▶ _Action item_
Would you reproduce all of the entries below, character for character?

============================================================

(** [r'\s+'] *)
Definition re_spaces : Re.regex := Re.Plus (Re.Cls Py.isspace).

(** [r'-+'] *)
Definition re_hyphens : Re.regex := Re.Plus (Re.Lit hyphen).

(** ** JSON values and [json.dumps] (default separators, [ensure_ascii]) *)

Inductive json : Type :=
| JNull
| JBool (b : bool)
| JInt (n : nat)
| JStr (s : string)
| JList (l : list json)
| JDict (d : list (string * json)).

Definition hex_digit (n : N) : ascii :=
  if (n <? 10)%N then ascii_of_N (48 + n) else ascii_of_N (87 + n).

(** One character of a JSON string literal: the short escapes, [\u00XX]
    for every other character outside [' '..'~']. *)
Definition json_escape_char (c : ascii) : list ascii :=
  let n := Py.code c in
  if Py.is_char Py.dquote c then ["\"%char; Py.dquote]
  else if Py.is_char "\" c then ["\"; "\"]%char
  else if (n =? 10)%N then ["\"; "n"]%char
  else if (n =? 13)%N then ["\"; "r"]%char
  else if (n =? 9)%N then ["\"; "t"]%char
  else if (n =? 8)%N then ["\"; "b"]%char
  else if (n =? 12)%N then ["\"; "f"]%char
  else if Py.between 32 126 c then [c]
  else ["\"; "u"; "0"; "0"; hex_digit (n / 16); hex_digit (n mod 16)]%char.

Definition json_string (s : string) : string :=
  String Py.dquote (Py.str (flat_map json_escape_char (Py.chars s)))
    +:+ String Py.dquote EmptyString.

Fixpoint json_dumps (j : json) : string :=
  match j with
  | JNull => "null"
  | JBool true => "true"
  | JBool false => "false"
  | JInt n => Py.str_of_nat n
  | JStr s => json_string s
  | JList l => "[" +:+ Py.join ", " (List.map json_dumps l) +:+ "]"
  | JDict d =>
      "{" +:+ Py.join ", "
                (List.map (fun kv => let (k, v) := kv : string * json in
                                     json_string k +:+ ": " +:+ json_dumps v) d)
          +:+ "}"
  end.

(** ** Dictionaries whose key order matters *)

Section Dict.
Context {V : Type}.

(** [d[k] = v] : an existing key keeps its place, a new key goes last. *)
Fixpoint dict_set (k : string) (v : V) (d : list (string * V)) : list (string * V) :=
  match d with
  | [] => [(k, v)]
  | (k', v') :: d' =>
      if String.eqb k k' then (k, v) :: d' else (k', v') :: dict_set k v d'
  end.

(** [d.pop(k, None)] *)
Definition dict_pop (k : string) (d : list (string * V)) : list (string * V) :=
  List.filter (fun kv => negb (String.eqb k (fst kv))) d.

(** [d.get(k)] *)
Fixpoint dict_get (k : string) (d : list (string * V)) : option V :=
  match d with
  | [] => None
  | (k', v) :: d' => if String.eqb k k' then Some v else dict_get k d'
  end.

(** [dict(pairs)] : a later pair overrides an earlier one with the same key. *)
Definition dict_of_pairs (pairs : list (string * V)) : list (string * V) :=
  fold_left (fun d kv => dict_set (fst kv) (snd kv) d) pairs [].
End Dict.

(** [x == 'literal'] for a value that may be [None]. *)
Definition is_value (x : option string) (v : string) : bool :=
  match x with Some s => String.eqb s v | None => false end.

(** [tag in (t1, ..., tn)] *)
Definition tag_in (tag : string) (tags : list string) : bool :=
  existsb (String.eqb tag) tags.

Definition heading_tags : list string := ["h1"; "h2"; "h3"; "h4"; "h5"; "h6"].

(** [int(tag[1])] : one digit, which [int] always converts. *)
Definition heading_level (tag : string) : nat :=
  N.to_nat (Py.int_of_digits (substring 1 1 tag)).

(** ** Tokenizer events *)

(** The handler calls [HTMLParser.feed] makes.  An attribute written
    without a value carries [None]. *)
Inductive Event : Type :=
| StartTag (tag : string) (attrs : list (string * option string))
| EndTag (tag : string)
| Data (data : string).

(** Outcome of [converter.feed(html)]: the events delivered to the handlers,
    and whether the call returned ([Fed]) or raised after them ([Raised]). *)
Inductive FeedResult : Type :=
| Fed (events : list Event)
| Raised (events : list Event).

Definition delivered (r : FeedResult) : list Event :=
  match r with Fed evs => evs | Raised evs => evs end.

(** [dict(attrs).get('href', '')] *)
Definition href_of (attrs : list (string * option string)) : option string :=
  match dict_get "href" (dict_of_pairs attrs) with
  | Some v => v
  | None => Some EmptyString
  end.

(** ** BlockNote content model *)

(** Values of the [current_styles] dict: [True], an href string, or the
    [None] of an [href] attribute without value. *)
Inductive StyleValue : Type :=
| SBool (b : bool)
| SStr (s : string)
| SNone.

Definition Styles : Type := list (string * StyleValue).

Definition style_of_href (h : option string) : StyleValue :=
  match h with Some s => SStr s | None => SNone end.

Record TextNode : Type := mkTextNode {
  node_type : string;
  node_text : string;
  node_styles : Styles
}.

Record Props : Type := mkProps {
  textColor : string;
  backgroundColor : string;
  textAlignment : string;
  level : option nat
}.

Record Block : Type := mkBlock {
  block_id : string;
  block_type : string;
  block_props : Props;
  block_content : list TextNode;
  block_children : list json
}.

Definition default_props : Props :=
  {| textColor := "default"; backgroundColor := "default";
     textAlignment := "left"; level := None |}.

============================================================

▶ _Answer for this exercise_
(** [r'\s+'] *)
Definition re_spaces : Re.regex := Re.Plus (Re.Cls Py.isspace).

(** [r'-+'] *)
Definition re_hyphens : Re.regex := Re.Plus (Re.Lit hyphen).

(** ** JSON values and [json.dumps] (default separators, [ensure_ascii]) *)

Inductive json : Type :=
| JNull
| JBool (b : bool)
| JInt (n : nat)
| JStr (s : string)
| JList (l : list json)
| JDict (d : list (string * json)).

Definition hex_digit (n : N) : ascii :=
  if (n <? 10)%N then ascii_of_N (48 + n) else ascii_of_N (87 + n).

(** One character of a JSON string literal: the short escapes, [\u00XX]
    for every other character outside [' '..'~']. *)
Definition json_escape_char (c : ascii) : list ascii :=
  let n := Py.code c in
  if Py.is_char Py.dquote c then ["\"%char; Py.dquote]
  else if Py.is_char "\" c then ["\"; "\"]%char
  else if (n =? 10)%N then ["\"; "n"]%char
  else if (n =? 13)%N then ["\"; "r"]%char
  else if (n =? 9)%N then ["\"; "t"]%char
  else if (n =? 8)%N then ["\"; "b"]%char
  else if (n =? 12)%N then ["\"; "f"]%char
  else if Py.between 32 126 c then [c]
  else ["\"; "u"; "0"; "0"; hex_digit (n / 16); hex_digit (n mod 16)]%char.

Definition json_string (s : string) : string :=
  String Py.dquote (Py.str (flat_map json_escape_char (Py.chars s)))
    +:+ String Py.dquote EmptyString.

Fixpoint json_dumps (j : json) : string :=
  match j with
  | JNull => "null"
  | JBool true => "true"
  | JBool false => "false"
  | JInt n => Py.str_of_nat n
  | JStr s => json_string s
  | JList l => "[" +:+ Py.join ", " (List.map json_dumps l) +:+ "]"
  | JDict d =>
      "{" +:+ Py.join ", "
                (List.map (fun kv => let (k, v) := kv : string * json in
                                     json_string k +:+ ": " +:+ json_dumps v) d)
          +:+ "}"
  end.

(** ** Dictionaries whose key order matters *)

Section Dict.
Context {V : Type}.

(** [d[k] = v] : an existing key keeps its place, a new key goes last. *)
Fixpoint dict_set (k : string) (v : V) (d : list (string * V)) : list (string * V) :=
  match d with
  | [] => [(k, v)]
  | (k', v') :: d' =>
      if String.eqb k k' then (k, v) :: d' else (k', v') :: dict_set k v d'
  end.

(** [d.pop(k, None)] *)
Definition dict_pop (k : string) (d : list (string * V)) : list (string * V) :=
  List.filter (fun kv => negb (String.eqb k (fst kv))) d.

(** [d.get(k)] *)
Fixpoint dict_get (k : string) (d : list (string * V)) : option V :=
  match d with
  | [] => None
  | (k', v) :: d' => if String.eqb k k' then Some v else dict_get k d'
  end.

(** [dict(pairs)] : a later pair overrides an earlier one with the same key. *)
Definition dict_of_pairs (pairs : list (string * V)) : list (string * V) :=
  fold_left (fun d kv => dict_set (fst kv) (snd kv) d) pairs [].
End Dict.

(** [x == 'literal'] for a value that may be [None]. *)
Definition is_value (x : option string) (v : string) : bool :=
  match x with Some s => String.eqb s v | None => false end.

(** [tag in (t1, ..., tn)] *)
Definition tag_in (tag : string) (tags : list string) : bool :=
  existsb (String.eqb tag) tags.

Definition heading_tags : list string := ["h1"; "h2"; "h3"; "h4"; "h5"; "h6"].

(** [int(tag[1])] : one digit, which [int] always converts. *)
Definition heading_level (tag : string) : nat :=
  N.to_nat (Py.int_of_digits (substring 1 1 tag)).

(** ** Tokenizer events *)

(** The handler calls [HTMLParser.feed] makes.  An attribute written
    without a value carries [None]. *)
Inductive Event : Type :=
| StartTag (tag : string) (attrs : list (string * option string))
| EndTag (tag : string)
| Data (data : string).

(** Outcome of [converter.feed(html)]: the events delivered to the handlers,
    and whether the call returned ([Fed]) or raised after them ([Raised]). *)
Inductive FeedResult : Type :=
| Fed (events : list Event)
| Raised (events : list Event).

Definition delivered (r : FeedResult) : list Event :=
  match r with Fed evs => evs | Raised evs => evs end.

(** [dict(attrs).get('href', '')] *)
Definition href_of (attrs : list (string * option string)) : option string :=
  match dict_get "href" (dict_of_pairs attrs) with
  | Some v => v
  | None => Some EmptyString
  end.

(** ** BlockNote content model *)

(** Values of the [current_styles] dict: [True], an href string, or the
    [None] of an [href] attribute without value. *)
Inductive StyleValue : Type :=
| SBool (b : bool)
| SStr (s : string)
| SNone.

Definition Styles : Type := list (string * StyleValue).

Definition style_of_href (h : option string) : StyleValue :=
  match h with Some s => SStr s | None => SNone end.

Record TextNode : Type := mkTextNode {
  node_type : string;
  node_text : string;
  node_styles : Styles
}.

Record Props : Type := mkProps {
  textColor : string;
  backgroundColor : string;
  textAlignment : string;
  level : option nat
}.

Record Block : Type := mkBlock {
  block_id : string;
  block_type : string;
  block_props : Props;
  block_content : list TextNode;
  block_children : list json
}.

Definition default_props : Props :=
  {| textColor := "default"; backgroundColor := "default";
     textAlignment := "left"; level := None |}.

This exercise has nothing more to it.